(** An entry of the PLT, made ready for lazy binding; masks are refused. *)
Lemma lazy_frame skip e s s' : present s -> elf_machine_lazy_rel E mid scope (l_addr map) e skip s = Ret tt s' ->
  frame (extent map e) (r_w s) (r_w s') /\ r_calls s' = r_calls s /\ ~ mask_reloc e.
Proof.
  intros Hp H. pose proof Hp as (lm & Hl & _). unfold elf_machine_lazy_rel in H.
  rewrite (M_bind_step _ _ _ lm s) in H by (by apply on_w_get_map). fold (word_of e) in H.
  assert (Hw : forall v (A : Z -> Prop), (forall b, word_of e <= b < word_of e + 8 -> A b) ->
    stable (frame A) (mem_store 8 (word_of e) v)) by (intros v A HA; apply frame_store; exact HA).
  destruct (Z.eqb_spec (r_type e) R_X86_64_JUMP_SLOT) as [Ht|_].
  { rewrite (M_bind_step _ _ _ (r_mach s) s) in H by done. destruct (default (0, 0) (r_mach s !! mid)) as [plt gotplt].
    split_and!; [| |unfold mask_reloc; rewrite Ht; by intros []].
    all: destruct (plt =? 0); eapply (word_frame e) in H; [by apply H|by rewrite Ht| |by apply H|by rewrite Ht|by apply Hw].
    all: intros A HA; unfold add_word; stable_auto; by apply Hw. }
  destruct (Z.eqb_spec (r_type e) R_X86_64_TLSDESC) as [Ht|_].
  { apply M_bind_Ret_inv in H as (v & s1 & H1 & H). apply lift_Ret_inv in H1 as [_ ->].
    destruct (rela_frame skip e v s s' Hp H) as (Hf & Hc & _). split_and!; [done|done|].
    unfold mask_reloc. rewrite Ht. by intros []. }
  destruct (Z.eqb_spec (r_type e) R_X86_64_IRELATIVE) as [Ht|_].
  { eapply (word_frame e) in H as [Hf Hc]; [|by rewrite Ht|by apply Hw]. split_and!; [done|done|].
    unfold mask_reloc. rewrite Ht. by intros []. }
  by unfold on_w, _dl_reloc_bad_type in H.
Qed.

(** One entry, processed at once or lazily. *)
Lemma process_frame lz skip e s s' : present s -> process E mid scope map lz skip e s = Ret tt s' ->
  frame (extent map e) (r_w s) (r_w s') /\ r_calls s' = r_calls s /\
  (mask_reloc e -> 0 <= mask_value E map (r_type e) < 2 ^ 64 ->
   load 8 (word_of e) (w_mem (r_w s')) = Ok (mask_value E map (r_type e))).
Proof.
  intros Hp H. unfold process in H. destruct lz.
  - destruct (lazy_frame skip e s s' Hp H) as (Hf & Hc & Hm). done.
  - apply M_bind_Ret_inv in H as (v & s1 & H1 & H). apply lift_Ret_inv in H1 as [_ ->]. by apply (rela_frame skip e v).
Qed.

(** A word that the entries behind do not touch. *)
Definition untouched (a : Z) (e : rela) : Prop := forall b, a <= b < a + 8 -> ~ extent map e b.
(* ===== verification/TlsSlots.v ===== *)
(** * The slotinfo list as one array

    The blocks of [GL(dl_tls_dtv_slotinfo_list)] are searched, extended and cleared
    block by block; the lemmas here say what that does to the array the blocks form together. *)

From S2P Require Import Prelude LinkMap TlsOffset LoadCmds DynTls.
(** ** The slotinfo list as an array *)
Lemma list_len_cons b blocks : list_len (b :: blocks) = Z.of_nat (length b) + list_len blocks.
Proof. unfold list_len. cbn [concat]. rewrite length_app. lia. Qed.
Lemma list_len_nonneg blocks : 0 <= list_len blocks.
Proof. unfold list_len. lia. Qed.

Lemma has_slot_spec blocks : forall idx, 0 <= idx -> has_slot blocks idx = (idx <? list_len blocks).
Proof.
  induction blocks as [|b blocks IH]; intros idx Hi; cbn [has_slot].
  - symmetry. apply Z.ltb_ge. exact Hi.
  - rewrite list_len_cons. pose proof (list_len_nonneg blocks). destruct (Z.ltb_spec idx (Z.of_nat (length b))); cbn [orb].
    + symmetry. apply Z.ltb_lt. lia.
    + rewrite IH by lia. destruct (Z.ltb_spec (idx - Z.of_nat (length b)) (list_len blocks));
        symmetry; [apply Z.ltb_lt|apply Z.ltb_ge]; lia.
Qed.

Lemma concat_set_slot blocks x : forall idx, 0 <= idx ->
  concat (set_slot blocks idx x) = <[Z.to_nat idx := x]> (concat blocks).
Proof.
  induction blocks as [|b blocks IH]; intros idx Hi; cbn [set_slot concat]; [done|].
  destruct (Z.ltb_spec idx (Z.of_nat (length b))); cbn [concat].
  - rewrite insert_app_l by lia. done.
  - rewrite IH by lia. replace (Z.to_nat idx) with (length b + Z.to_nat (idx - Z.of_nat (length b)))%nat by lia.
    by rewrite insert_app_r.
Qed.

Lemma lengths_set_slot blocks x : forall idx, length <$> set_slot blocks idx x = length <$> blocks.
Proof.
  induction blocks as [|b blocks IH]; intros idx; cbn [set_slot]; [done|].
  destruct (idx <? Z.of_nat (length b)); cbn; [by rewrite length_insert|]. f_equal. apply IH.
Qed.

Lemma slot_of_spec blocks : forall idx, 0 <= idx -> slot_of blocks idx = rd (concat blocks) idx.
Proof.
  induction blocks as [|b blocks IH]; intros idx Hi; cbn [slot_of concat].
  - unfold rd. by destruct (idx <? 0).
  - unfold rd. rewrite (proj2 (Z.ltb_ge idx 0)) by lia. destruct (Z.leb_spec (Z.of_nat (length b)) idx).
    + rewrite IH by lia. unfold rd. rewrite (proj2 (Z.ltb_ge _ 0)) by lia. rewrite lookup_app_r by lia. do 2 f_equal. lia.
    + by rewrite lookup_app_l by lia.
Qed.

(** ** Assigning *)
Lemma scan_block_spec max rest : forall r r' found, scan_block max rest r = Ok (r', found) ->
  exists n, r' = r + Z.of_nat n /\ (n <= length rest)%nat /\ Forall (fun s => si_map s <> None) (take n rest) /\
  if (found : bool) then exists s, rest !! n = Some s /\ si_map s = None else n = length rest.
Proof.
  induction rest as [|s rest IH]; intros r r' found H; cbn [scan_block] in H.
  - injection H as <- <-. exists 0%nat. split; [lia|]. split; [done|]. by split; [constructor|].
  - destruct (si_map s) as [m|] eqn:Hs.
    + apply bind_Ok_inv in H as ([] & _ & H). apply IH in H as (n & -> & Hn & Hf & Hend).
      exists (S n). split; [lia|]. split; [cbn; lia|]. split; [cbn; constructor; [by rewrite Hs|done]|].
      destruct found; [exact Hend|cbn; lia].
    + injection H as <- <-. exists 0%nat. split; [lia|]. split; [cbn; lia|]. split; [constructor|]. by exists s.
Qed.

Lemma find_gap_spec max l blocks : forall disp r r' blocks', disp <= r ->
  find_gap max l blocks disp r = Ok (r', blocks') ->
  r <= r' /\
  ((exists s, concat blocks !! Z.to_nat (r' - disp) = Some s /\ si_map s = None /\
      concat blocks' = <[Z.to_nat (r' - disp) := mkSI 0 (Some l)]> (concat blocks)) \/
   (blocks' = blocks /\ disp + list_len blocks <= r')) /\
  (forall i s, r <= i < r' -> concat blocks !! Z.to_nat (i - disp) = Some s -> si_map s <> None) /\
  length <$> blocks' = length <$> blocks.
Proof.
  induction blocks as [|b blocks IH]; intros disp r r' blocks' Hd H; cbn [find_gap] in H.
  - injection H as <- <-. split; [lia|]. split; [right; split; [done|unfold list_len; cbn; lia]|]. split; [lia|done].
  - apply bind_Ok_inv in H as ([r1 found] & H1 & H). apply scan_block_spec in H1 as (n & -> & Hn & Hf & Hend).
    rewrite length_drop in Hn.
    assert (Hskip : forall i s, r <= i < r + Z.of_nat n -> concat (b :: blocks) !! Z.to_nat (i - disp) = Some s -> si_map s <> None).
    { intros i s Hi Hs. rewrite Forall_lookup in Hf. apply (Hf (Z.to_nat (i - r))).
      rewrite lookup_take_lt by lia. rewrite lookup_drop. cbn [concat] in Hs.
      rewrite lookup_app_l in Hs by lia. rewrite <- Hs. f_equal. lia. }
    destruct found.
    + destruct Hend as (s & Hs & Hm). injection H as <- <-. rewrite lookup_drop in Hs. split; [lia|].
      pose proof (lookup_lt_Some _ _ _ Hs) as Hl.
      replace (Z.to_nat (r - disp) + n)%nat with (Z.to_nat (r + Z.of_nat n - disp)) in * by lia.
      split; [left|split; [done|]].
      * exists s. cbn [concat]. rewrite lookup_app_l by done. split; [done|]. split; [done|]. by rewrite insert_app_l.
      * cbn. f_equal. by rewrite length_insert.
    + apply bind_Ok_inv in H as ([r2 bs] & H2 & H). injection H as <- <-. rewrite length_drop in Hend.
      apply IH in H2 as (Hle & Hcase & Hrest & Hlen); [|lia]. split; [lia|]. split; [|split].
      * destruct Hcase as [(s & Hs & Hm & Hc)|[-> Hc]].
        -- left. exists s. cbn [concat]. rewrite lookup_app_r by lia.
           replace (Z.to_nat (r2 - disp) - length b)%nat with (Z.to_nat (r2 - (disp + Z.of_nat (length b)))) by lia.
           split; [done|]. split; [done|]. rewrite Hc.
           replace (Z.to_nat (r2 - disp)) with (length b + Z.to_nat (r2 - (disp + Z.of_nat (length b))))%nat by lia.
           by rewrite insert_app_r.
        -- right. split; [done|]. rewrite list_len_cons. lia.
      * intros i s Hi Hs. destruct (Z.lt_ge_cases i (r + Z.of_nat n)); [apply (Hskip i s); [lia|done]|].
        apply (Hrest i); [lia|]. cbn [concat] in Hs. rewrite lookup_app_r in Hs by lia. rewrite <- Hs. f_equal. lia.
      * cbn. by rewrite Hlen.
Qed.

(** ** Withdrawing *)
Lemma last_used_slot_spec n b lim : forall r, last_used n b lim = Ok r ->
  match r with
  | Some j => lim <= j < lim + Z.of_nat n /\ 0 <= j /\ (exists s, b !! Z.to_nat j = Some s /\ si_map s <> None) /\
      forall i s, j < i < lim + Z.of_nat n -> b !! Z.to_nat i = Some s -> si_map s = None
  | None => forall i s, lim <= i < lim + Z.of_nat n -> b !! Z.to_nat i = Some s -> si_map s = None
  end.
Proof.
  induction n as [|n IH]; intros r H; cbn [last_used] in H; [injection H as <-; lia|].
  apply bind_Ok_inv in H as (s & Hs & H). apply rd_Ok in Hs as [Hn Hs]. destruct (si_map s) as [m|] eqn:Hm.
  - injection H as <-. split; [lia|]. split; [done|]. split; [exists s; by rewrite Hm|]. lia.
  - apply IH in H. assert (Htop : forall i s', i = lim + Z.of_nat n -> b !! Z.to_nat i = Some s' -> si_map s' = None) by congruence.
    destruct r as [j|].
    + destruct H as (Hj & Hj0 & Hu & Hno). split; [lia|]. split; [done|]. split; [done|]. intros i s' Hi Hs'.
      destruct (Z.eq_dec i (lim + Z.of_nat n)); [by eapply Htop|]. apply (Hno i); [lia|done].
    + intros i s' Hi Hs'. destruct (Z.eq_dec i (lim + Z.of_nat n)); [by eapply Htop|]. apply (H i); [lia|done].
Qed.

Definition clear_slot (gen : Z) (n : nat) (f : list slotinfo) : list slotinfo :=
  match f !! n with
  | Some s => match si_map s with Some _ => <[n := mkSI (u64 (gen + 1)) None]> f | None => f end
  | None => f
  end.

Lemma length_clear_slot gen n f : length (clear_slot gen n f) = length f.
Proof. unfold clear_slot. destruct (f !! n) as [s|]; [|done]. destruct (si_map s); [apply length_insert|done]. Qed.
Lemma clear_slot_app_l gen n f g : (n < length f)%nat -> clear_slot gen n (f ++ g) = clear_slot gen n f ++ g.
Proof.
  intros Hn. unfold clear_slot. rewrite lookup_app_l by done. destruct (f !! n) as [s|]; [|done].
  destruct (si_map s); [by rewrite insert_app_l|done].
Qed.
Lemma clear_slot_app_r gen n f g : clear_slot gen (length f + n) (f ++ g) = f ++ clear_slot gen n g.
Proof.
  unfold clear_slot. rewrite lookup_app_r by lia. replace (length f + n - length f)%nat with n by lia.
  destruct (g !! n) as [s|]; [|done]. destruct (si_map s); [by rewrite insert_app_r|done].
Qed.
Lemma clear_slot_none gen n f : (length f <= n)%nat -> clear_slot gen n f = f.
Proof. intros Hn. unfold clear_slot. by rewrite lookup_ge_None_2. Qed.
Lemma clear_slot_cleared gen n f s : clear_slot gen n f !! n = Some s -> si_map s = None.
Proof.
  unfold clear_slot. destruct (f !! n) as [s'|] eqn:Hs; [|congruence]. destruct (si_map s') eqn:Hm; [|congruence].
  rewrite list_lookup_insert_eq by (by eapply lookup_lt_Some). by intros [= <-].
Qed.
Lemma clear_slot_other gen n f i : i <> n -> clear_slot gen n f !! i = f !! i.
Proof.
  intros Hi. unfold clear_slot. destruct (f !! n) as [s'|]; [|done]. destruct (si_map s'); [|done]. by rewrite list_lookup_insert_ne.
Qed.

========================================

When the line with "destruct (Z.eqb_spec (r_type e) R_X86_64_JUMP_SLOT)" is reached in the data above, begin copying, and stop after the line with "Proof. unfold list_len. lia. Qed."; copy each line exactly, both ends included.

### RESULT OF THIS EXERCISE:
  destruct (Z.eqb_spec (r_type e) R_X86_64_JUMP_SLOT) as [Ht|_].
  { rewrite (M_bind_step _ _ _ (r_mach s) s) in H by done. destruct (default (0, 0) (r_mach s !! mid)) as [plt gotplt].
    split_and!; [| |unfold mask_reloc; rewrite Ht; by intros []].
    all: destruct (plt =? 0); eapply (word_frame e) in H; [by apply H|by rewrite Ht| |by apply H|by rewrite Ht|by apply Hw].
    all: intros A HA; unfold add_word; stable_auto; by apply Hw. }
  destruct (Z.eqb_spec (r_type e) R_X86_64_TLSDESC) as [Ht|_].
  { apply M_bind_Ret_inv in H as (v & s1 & H1 & H). apply lift_Ret_inv in H1 as [_ ->].
    destruct (rela_frame skip e v s s' Hp H) as (Hf & Hc & _). split_and!; [done|done|].
    unfold mask_reloc. rewrite Ht. by intros []. }
  destruct (Z.eqb_spec (r_type e) R_X86_64_IRELATIVE) as [Ht|_].
  { eapply (word_frame e) in H as [Hf Hc]; [|by rewrite Ht|by apply Hw]. split_and!; [done|done|].
    unfold mask_reloc. rewrite Ht. by intros []. }
  by unfold on_w, _dl_reloc_bad_type in H.
Qed.

(** One entry, processed at once or lazily. *)
Lemma process_frame lz skip e s s' : present s -> process E mid scope map lz skip e s = Ret tt s' ->
  frame (extent map e) (r_w s) (r_w s') /\ r_calls s' = r_calls s /\
  (mask_reloc e -> 0 <= mask_value E map (r_type e) < 2 ^ 64 ->
   load 8 (word_of e) (w_mem (r_w s')) = Ok (mask_value E map (r_type e))).
Proof.
  intros Hp H. unfold process in H. destruct lz.
  - destruct (lazy_frame skip e s s' Hp H) as (Hf & Hc & Hm). done.
  - apply M_bind_Ret_inv in H as (v & s1 & H1 & H). apply lift_Ret_inv in H1 as [_ ->]. by apply (rela_frame skip e v).
Qed.

(** A word that the entries behind do not touch. *)
Definition untouched (a : Z) (e : rela) : Prop := forall b, a <= b < a + 8 -> ~ extent map e b.
(* ===== verification/TlsSlots.v ===== *)
(** * The slotinfo list as one array

    The blocks of [GL(dl_tls_dtv_slotinfo_list)] are searched, extended and cleared
    block by block; the lemmas here say what that does to the array the blocks form together. *)

From S2P Require Import Prelude LinkMap TlsOffset LoadCmds DynTls.
(** ** The slotinfo list as an array *)
Lemma list_len_cons b blocks : list_len (b :: blocks) = Z.of_nat (length b) + list_len blocks.
Proof. unfold list_len. cbn [concat]. rewrite length_app. lia. Qed.
Lemma list_len_nonneg blocks : 0 <= list_len blocks.
Proof. unfold list_len. lia. Qed.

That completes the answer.